▶ **What the task asks**: Going through the data below, tally every line where the string "Config" occurs, then give only the tally.

+--

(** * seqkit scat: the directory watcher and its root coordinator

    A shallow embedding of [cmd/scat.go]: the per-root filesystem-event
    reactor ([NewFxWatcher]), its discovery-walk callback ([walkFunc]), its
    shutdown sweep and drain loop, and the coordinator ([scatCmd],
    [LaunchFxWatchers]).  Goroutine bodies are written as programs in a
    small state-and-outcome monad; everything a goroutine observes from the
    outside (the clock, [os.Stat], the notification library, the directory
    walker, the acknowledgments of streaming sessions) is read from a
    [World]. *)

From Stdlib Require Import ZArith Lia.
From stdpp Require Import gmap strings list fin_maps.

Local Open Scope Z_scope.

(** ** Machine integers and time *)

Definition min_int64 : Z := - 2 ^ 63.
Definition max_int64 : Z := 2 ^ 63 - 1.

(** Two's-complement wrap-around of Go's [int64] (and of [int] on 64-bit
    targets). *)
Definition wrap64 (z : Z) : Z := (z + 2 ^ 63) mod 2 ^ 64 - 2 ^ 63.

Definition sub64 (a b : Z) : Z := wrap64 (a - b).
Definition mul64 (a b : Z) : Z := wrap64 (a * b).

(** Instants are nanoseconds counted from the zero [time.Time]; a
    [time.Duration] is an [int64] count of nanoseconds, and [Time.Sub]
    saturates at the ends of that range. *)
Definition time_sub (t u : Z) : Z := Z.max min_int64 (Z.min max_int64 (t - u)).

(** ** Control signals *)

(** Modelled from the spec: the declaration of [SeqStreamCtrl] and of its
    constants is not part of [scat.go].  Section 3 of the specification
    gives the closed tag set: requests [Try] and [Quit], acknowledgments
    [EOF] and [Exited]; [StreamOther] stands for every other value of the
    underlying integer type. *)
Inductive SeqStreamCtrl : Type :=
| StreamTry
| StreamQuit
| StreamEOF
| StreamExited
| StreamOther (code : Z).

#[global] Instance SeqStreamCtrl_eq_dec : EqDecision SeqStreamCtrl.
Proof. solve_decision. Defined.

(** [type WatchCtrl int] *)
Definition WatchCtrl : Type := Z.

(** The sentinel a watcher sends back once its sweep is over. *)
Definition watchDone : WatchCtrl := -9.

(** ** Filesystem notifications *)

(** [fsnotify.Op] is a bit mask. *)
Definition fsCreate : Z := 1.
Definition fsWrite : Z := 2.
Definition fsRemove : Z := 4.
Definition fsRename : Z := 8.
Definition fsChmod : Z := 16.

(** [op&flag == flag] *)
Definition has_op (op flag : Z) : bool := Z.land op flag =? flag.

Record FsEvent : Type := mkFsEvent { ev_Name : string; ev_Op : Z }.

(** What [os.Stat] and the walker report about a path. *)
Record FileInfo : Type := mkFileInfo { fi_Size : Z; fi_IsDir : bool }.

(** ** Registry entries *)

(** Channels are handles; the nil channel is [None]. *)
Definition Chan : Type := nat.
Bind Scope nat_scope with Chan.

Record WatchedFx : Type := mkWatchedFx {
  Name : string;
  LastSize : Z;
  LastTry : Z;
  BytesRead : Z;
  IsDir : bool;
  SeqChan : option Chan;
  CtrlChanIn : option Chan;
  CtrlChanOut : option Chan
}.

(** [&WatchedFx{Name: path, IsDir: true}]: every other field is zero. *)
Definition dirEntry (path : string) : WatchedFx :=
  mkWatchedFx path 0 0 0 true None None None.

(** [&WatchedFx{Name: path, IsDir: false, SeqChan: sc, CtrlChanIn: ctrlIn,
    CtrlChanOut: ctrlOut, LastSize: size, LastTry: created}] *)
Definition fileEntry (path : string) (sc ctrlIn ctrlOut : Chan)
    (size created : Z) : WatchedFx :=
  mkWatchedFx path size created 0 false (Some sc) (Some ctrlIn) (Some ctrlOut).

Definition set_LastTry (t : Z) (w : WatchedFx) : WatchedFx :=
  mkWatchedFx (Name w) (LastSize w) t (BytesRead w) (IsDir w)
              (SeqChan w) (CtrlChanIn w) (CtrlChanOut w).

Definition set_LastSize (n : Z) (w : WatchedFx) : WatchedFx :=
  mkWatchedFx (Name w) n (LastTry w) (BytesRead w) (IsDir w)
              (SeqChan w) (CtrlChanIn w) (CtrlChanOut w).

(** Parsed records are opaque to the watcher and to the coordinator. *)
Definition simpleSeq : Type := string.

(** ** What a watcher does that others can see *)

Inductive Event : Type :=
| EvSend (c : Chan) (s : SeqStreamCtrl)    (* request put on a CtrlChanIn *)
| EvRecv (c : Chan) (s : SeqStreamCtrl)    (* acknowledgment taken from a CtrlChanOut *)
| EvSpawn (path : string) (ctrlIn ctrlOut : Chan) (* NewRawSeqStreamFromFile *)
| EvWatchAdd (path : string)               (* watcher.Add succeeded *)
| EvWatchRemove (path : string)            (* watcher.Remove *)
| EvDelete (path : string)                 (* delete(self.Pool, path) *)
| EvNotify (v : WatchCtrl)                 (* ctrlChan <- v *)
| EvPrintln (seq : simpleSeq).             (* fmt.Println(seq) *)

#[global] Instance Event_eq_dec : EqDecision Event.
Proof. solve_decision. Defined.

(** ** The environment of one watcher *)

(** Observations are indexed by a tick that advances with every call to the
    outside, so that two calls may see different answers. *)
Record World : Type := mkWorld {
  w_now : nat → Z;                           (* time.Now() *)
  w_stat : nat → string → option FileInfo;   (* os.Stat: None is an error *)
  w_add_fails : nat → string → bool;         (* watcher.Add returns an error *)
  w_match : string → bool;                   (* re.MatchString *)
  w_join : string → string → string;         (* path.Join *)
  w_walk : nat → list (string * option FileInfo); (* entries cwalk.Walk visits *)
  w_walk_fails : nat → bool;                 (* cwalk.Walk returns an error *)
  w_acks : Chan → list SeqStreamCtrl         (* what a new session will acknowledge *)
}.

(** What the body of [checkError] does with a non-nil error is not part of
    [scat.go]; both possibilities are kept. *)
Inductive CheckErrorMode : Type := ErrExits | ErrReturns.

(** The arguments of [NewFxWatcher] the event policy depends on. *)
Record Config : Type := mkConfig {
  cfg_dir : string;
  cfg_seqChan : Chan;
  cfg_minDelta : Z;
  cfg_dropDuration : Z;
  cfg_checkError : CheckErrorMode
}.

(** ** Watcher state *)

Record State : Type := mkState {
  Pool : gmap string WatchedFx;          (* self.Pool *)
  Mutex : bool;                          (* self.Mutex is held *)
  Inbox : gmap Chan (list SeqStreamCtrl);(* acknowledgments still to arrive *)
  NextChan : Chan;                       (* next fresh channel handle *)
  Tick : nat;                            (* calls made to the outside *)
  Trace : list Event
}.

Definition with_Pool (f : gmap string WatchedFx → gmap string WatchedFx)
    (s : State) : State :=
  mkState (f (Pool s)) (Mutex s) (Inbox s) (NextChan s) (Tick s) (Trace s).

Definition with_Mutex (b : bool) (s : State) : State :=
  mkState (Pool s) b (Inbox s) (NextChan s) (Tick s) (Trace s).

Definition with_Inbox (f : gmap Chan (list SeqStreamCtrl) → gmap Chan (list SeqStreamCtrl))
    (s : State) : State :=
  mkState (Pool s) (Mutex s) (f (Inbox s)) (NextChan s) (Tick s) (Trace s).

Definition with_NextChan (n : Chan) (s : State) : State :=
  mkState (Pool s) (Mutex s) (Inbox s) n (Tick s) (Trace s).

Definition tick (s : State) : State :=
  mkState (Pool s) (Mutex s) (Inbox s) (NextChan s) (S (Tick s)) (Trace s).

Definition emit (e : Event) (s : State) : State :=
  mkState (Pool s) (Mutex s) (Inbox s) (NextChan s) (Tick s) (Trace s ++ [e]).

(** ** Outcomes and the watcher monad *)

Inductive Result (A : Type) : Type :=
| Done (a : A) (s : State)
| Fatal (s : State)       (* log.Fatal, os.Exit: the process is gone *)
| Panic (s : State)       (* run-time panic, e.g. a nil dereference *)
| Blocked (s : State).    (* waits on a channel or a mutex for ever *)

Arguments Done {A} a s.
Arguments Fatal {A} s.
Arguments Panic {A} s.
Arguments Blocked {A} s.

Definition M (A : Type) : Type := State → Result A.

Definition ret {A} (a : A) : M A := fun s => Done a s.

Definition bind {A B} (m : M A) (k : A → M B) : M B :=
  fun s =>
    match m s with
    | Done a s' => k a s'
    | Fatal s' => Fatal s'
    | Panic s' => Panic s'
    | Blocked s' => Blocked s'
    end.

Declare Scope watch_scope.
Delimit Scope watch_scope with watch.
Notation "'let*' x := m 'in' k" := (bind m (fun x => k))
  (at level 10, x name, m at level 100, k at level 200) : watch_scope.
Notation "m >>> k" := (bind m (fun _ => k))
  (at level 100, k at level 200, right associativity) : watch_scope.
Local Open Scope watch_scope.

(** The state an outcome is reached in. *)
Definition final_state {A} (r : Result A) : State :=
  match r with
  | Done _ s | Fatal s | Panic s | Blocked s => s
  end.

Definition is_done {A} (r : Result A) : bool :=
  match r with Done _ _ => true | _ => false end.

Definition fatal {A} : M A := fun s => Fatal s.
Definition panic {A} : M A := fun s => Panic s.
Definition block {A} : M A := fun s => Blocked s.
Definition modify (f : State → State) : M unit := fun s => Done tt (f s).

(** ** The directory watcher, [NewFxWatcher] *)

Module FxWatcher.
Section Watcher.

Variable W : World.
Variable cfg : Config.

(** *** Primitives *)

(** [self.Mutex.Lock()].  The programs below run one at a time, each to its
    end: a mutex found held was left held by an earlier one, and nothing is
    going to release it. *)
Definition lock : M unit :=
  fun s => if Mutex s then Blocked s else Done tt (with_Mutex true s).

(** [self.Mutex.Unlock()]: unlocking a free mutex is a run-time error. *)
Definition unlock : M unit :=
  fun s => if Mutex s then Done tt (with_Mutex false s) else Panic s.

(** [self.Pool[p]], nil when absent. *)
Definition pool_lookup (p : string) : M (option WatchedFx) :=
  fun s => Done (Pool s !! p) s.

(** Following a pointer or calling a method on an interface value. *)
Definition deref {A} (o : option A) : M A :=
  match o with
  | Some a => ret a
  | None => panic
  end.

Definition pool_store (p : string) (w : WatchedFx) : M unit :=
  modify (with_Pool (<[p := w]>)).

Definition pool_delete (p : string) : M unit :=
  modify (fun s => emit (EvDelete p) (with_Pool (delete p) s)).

+--

▶ **Written solution**: 2